Une femme cubaine est devenue ce vendredi le symbole de la colère accumulée sur l'île en affrontant verbalement un officier du ministère de l'Intérieur (MININT) lors d'une manifestation à La Havane, dans une vidéo qui circule sur les réseaux sociaux et qui résume en moins de deux minutes le désespoir de millions de Cubains face à la crise des coupures d'électricité.
L'enregistrement montrait une concentration de personnes dans une rue non identifiée, avec des ordures brûlées utilisées comme barricade, tandis que la femme alertait les voisins avec un cri : « Les chivatones sont arrivés ; ils viennent réprimer le peuple ! », en voyant plusieurs véhicules de police s'approcher du quartier.
L'environnement des faits est devenu plus tendu lorsque la femme a confronté directement l'officier en uniforme et lui a exigé des réponses : «Nous voulons une qualité de vie, qui est un droit que j'ai.

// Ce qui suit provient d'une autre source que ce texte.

(** * OAuth manager of the MCP wrapper: a shallow embedding of [oauth.ts]

    The development follows the source file top to bottom:
    - [JS]: the fragment of JavaScript values and operators the manager
      relies on (truthiness, property access, numeric coercion, JSON);
    - [Run]: the state-and-exception monad in which the asynchronous
      methods are written (one logical caller, so [await] is sequencing);
    - the [OAuthManager] methods themselves;
    - the properties of the manager, stated against the methods. *)

From Stdlib Require Import ZArith List String Ascii Bool Lia.
From Stdlib Require Import DecimalString.
Import ListNotations.
Local Open Scope string_scope.
Local Open Scope list_scope.
Local Open Scope Z_scope.

Set Warnings "-register-all".

(** ** JavaScript values *)

Module JS.

(** A value as the manager sees it: what [JSON.parse] produces, plus
    [undefined] and [NaN], which arise from absent properties and from
    arithmetic.  Numbers are integers: every number the manager computes
    with is a count of milliseconds or seconds. An object is the list of
    its own properties in insertion order. *)
Inductive value : Type :=
  | VUndef
  | VNull
  | VBool (b : bool)
  | VNum (n : Z)
  | VNaN
  | VStr (s : string)
  | VArr (items : list value)
  | VObj (fields : list (string * value)).

(** Exceptions. [Error] is the only one the source constructs; the others
    are raised by the runtime. *)
Inductive exn : Type :=
  | Error (message : string)
  | TypeError            (* property of undefined/null, invalid URL *)
  | SyntaxError          (* JSON.parse, response.json() *)
  | FetchFailed          (* fetch rejected: no response was received *)
  | FsError.             (* a file-system call failed *)

(** ToBoolean. *)
Definition truthy (v : value) : bool :=
  match v with
  | VUndef | VNull | VNaN => false
  | VBool b => b
  | VNum n => negb (n =? 0)
  | VStr s => negb (String.eqb s "")
  | VArr _ | VObj _ => true
  end.

Fixpoint lookup (k : string) (fields : list (string * value)) : option value :=
  match fields with
  | [] => None
  | (k', v) :: rest => if String.eqb k k' then Some v else lookup k rest
  end.

(** [v.k] for the property names the manager reads ([tokens], [expiresAt],
    [access_token], ...): none of them is defined on the prototype of a
    primitive or of an array, so only an object can hold one. Reading a
    property of [undefined] or [null] throws. *)
Definition get (v : value) (k : string) : exn + value :=
  match v with
  | VUndef | VNull => inl TypeError
  | VObj fields => inr (match lookup k fields with Some x => x | None => VUndef end)
  | _ => inr VUndef
  end.

Fixpoint assign (k : string) (x : value) (fields : list (string * value))
  : list (string * value) :=
  match fields with
  | [] => [(k, x)]
  | (k', v) :: rest =>
      if String.eqb k k' then (k, x) :: rest else (k', v) :: assign k x rest
  end.

(** [v.k = x]. The module is strict code: assigning to a property of a
    primitive throws, as does assigning to a property of [undefined]. (An
    array would take the property; the manager only assigns to a session
    it has just read [tokens.refresh_token] from, which no array has.) *)
Definition set (v : value) (k : string) (x : value) : exn + value :=
  match v with
  | VObj fields => inr (VObj (assign k x fields))
  | _ => inl TypeError
  end.

(** A parsed URL. *)
Record URL : Type := {
  protocol : string;                      (* with its colon: "https:" *)
  host : string;
  pathname : string;
  searchParams : list (string * value)
}.

(** Two services of the runtime are taken as given: ToNumber on strings,
    arrays and objects (numeric-literal grammar, [toString] of the
    elements; [None] is [NaN]), and the URL parser behind [new URL(x)]
    and [fetch(x, ...)] ([None]: [x] is not a URL). *)
Class Runtime : Type := {
  ToNumberExt : value -> option Z;
  URL_parse : value -> option URL
}.

Definition ToNumber {runtime : Runtime} (v : value) : option Z :=
  match v with
  | VUndef | VNaN => None
  | VNull => Some 0
  | VBool b => Some (if b then 1 else 0)
  | VNum n => Some n
  | VStr _ | VArr _ | VObj _ => ToNumberExt v
  end.

Definition of_number (n : option Z) : value :=
  match n with Some z => VNum z | None => VNaN end.

(** [a * b], [a + b] and [a - b] on numbers ([None] is [NaN]). *)
Definition lift2 (f : Z -> Z -> Z) (a b : option Z) : option Z :=
  match a, b with Some x, Some y => Some (f x y) | _, _ => None end.

(** [n >= v] with a number on the left: false when [v] is [NaN]. *)
Definition num_ge (n : Z) (v : option Z) : bool :=
  match v with Some m => m <=? n | None => false end.

(** What [JSON.parse (JSON.stringify v)] gives back for a value [v] that is
    stored in a property or an array: [undefined] properties are dropped,
    [undefined] and [NaN] elements become [null]. *)
Fixpoint to_json (v : value) : value :=
  match v with
  | VUndef | VNaN => VNull
  | VArr items => VArr (map to_json items)
  | VObj fields =>
      VObj ((fix props (l : list (string * value)) : list (string * value) :=
               match l with
               | [] => []
               | (k, VUndef) :: rest => props rest
               | (k, x) :: rest => (k, to_json x) :: props rest
               end) fields)
  | _ => v
  end.

End JS.

(** ** The two primitives of [node:crypto] behind [generatePKCE] *)

Module Crypto.

(** *** [toString('base64url')], [digest('base64url')]

    Bytes are integers in [0, 256). Three bytes give four sextets; a
    trailing group of one or two bytes gives two or three, and no padding
    is written. *)

Definition alphabet : list ascii :=
  list_ascii_of_string
    "ABCDEFGHIJKLMNOPQRSTUVWXYZabcdefghijklmnopqrstuvwxyz0123456789-_".

Fixpoint sextets (bytes : list Z) : list Z :=
  match bytes with
  | a :: b :: c :: rest =>
      Z.shiftr a 2
      :: Z.lor (Z.shiftl (Z.land a 3) 4) (Z.shiftr b 4)
      :: Z.lor (Z.shiftl (Z.land b 15) 2) (Z.shiftr c 6)
      :: Z.land c 63
      :: sextets rest
  | [a; b] =>
      [Z.shiftr a 2;
       Z.lor (Z.shiftl (Z.land a 3) 4) (Z.shiftr b 4);
       Z.shiftl (Z.land b 15) 2]
  | [a] => [Z.shiftr a 2; Z.shiftl (Z.land a 3) 4]
  | [] => []
  end.

Definition digit (s : Z) : ascii := nth (Z.to_nat s) alphabet "A"%char.

Definition base64url (bytes : list Z) : string :=
  string_of_list_ascii (map digit (sextets bytes)).

(** The inverse direction, used to show that the encoding loses nothing. *)
Fixpoint index_of (c : ascii) (l : list ascii) : Z :=
  match l with
  | [] => 0
  | x :: rest => if Ascii.eqb c x then 0 else 1 + index_of c rest
  end.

Ma nourriture a pourri, qui va me la payer ?».
L’échange a pris de l’ampleur lorsque la manifestante a demandé au représentant de l’autorité pourquoi il continuait à porter l’uniforme s’il souffrait lui aussi des coupures d’électricité — comme l’avait assuré l’officier en cherchant à faire taire la manifestante. « Pourquoi ne rejoins-tu pas ton peuple, puisque tu es cubain comme nous ? » lui a demandé la femme.
Devant l'exposé direct de la Cubaine, l'officier du MININT a répondu qu'il se contentait de ce qui était « bon » dans le système, à quoi la femme a immédiatement répliqué : « Quelle chose bonne y a-t-il ici ? Dis-moi, dis-moi ce qu'il y a de bon ici ». La vidéo s'est arrêtée à ce moment-là, sans que l'on puisse entendre la réponse du répressif.

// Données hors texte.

(** * Anchor-based semantic scoring engine: embedding and verification

    The development follows the TypeScript sources of the replication
    package:

    - [scale-anchors.ts]      anchor templates and [resolveAnchors];
    - [embedding-service.ts]  cosine similarity, normalisation, softmax,
                              rating reduction ([VoyageEmbeddingService]);
    - [cross-validation.ts]   [mulberry32], [shuffle], [evaluate],
                              [findBestTemp], [runLODO], [runBootstrap];
    - [ablation-experiment-v2.ts]  entropy-based confidence.

    Numbers.  A JavaScript [number] is a binary64 value: a real number of
    the binary64 format, one of the two infinities, or NaN (the two zeros
    are identified).  Addition, subtraction, multiplication, division and
    the square root are correctly rounded: the result is the real result
    rounded to the nearest binary64 number, ties to even, and it is an
    infinity when the rounded value exceeds the largest binary64 number
    (module [Double]).  A decimal literal of the source denotes the nearest
    binary64 number ([JS.lit]).  [Math.exp] and [Math.log2] are left to the
    implementation by the language standard; they are taken from a library
    [Libm], of which the statements assume at most the accuracy recorded in
    [LibmSpec].  Negation, absolute value, comparison, [Math.max],
    [Math.min], [Math.floor] and [Math.round] are exact.

    Counters, array lengths and indices are modelled by [Z] and [nat] (an
    array has fewer than 2^32 elements, so these are binary64 numbers).
    The state of the seeded generator is an integer-valued number, kept as
    an integer and rounded to binary64 after each addition.  The split and
    percentile indices [Math.floor(length * 0.7)], [Math.floor(repeats *
    0.025)] are computed on primitive floats, which makes the generator,
    the shuffle and the fold assignments executable. *)

From Stdlib Require Import ZArith QArith Qround Reals Lra Lia Psatz.
From Stdlib Require Import String Ascii Bool List Permutation.
From Stdlib Require PrimFloat FloatOps Uint63.
Import ListNotations.

Set Implicit Arguments.

(* ================================================================== *)
(** * Part I.  Definitions                                             *)
(* ================================================================== *)

(** ** Binary64 rounding *)

Module Double.

Local Open Scope R_scope.

(** The largest integer not above [x]. *)
Definition floorZ (x : R) : Z := (up x - 1)%Z.

(** [2^e] for an integer [e]. *)
Definition bpow (e : Z) : R := exp (IZR e * ln 2).

(** The exponent [e] with [2^(e-1) <= |x| < 2^e]. *)
Definition mag (x : R) : Z := (floorZ (ln (Rabs x) / ln 2) + 1)%Z.

(** The exponent of the last place of the binary64 numbers around [x]: 53
    significant bits, and the fixed exponent -1074 of the subnormal
    numbers below [2^-1022]. *)
Definition cexp (x : R) : Z := Z.max (mag x - 53) (-1074).

Definition ulp (x : R) : R := bpow (cexp x).

(** The nearest integer, a tie going to the even one. *)
Definition rne (y : R) : Z :=
  let f := floorZ y in
  if Rlt_dec (y - IZR f) (/ 2) then f
  else if Rlt_dec (/ 2) (y - IZR f) then (f + 1)%Z
  else if Z.even f then f else (f + 1)%Z.

(** [x] rounded to the nearest number with 53 significant bits and an
    exponent of at least -1074. *)
Definition round (x : R) : R := IZR (rne (x / ulp x)) * ulp x.

(** The largest binary64 number, [(2^53 - 1) * 2^971]. *)
Definition MAX : R := IZR (2 ^ 53 - 1) * bpow 971.

(** The binary64 numbers, with no bound on the exponent from above. *)
Definition format (f : R) : Prop :=
  exists m e : Z, f = IZR m * bpow e /\ (Z.abs m < 2 ^ 53)%Z /\ (-1074 <= e)%Z.

(** The relative error of one rounding is at most [eps = 2^-53], and the
    absolute error in the subnormal range at most [eta = 2^-1075]. *)
Definition eps : R := bpow (-53).
Definition eta : R := bpow (-1075).

(** An integer rounded to the nearest binary64 number, computed on
    integers: up to [2^53] in magnitude every integer is a binary64
    number, beyond that the significand keeps 53 bits. *)
Definition roundZ (z : Z) : Z :=
  let a := Z.abs z in
  if (a <? 2 ^ 53)%Z then z
  else
    let e := (Z.log2 a - 52)%Z in
    let q := Z.shiftr a e in
    let r := (a - Z.shiftl q e)%Z in
    let half := Z.shiftl 1 (e - 1) in
    let q' :=
      if (r <? half)%Z then q
      else if (half <? r)%Z then (q + 1)%Z
      else if Z.even q then q else (q + 1)%Z in
    (Z.sgn z * Z.shiftl q' e)%Z.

La scène s'est produite ce vendredi, au milieu d'une vaste éruption de mécontentement qui a secoué plusieurs localités du pays. À Centro Habana, à l'intersection d'Escobar et San Miguel, une foule s'est rassemblée avec une fumée noire visible en arrière-plan. Ce samedi, les cacerolazos et l'incendie de pneus ont continué à Carlos III, San Miguel del Padrón et La Güinera.
Les manifestations s'inscrivent dans une vague que l'Observatoire Cubain des Conflits a qualifiée de la plus longue de l'année : 1 245 manifestations en mars, 1 133 en avril et 1 311 en mai 2026.
Le déclencheur direct est une crise électrique sans précédent. L'Union Électrique a rapporté en juin une disponibilité de seulement 1 016 MW face à une demande de 2 650 MW, avec un déficit projeté de plus de 2 134 MW au pic nocturne. Certaines zones ont cumulé entre 72 et 85 heures consécutives sans électricité.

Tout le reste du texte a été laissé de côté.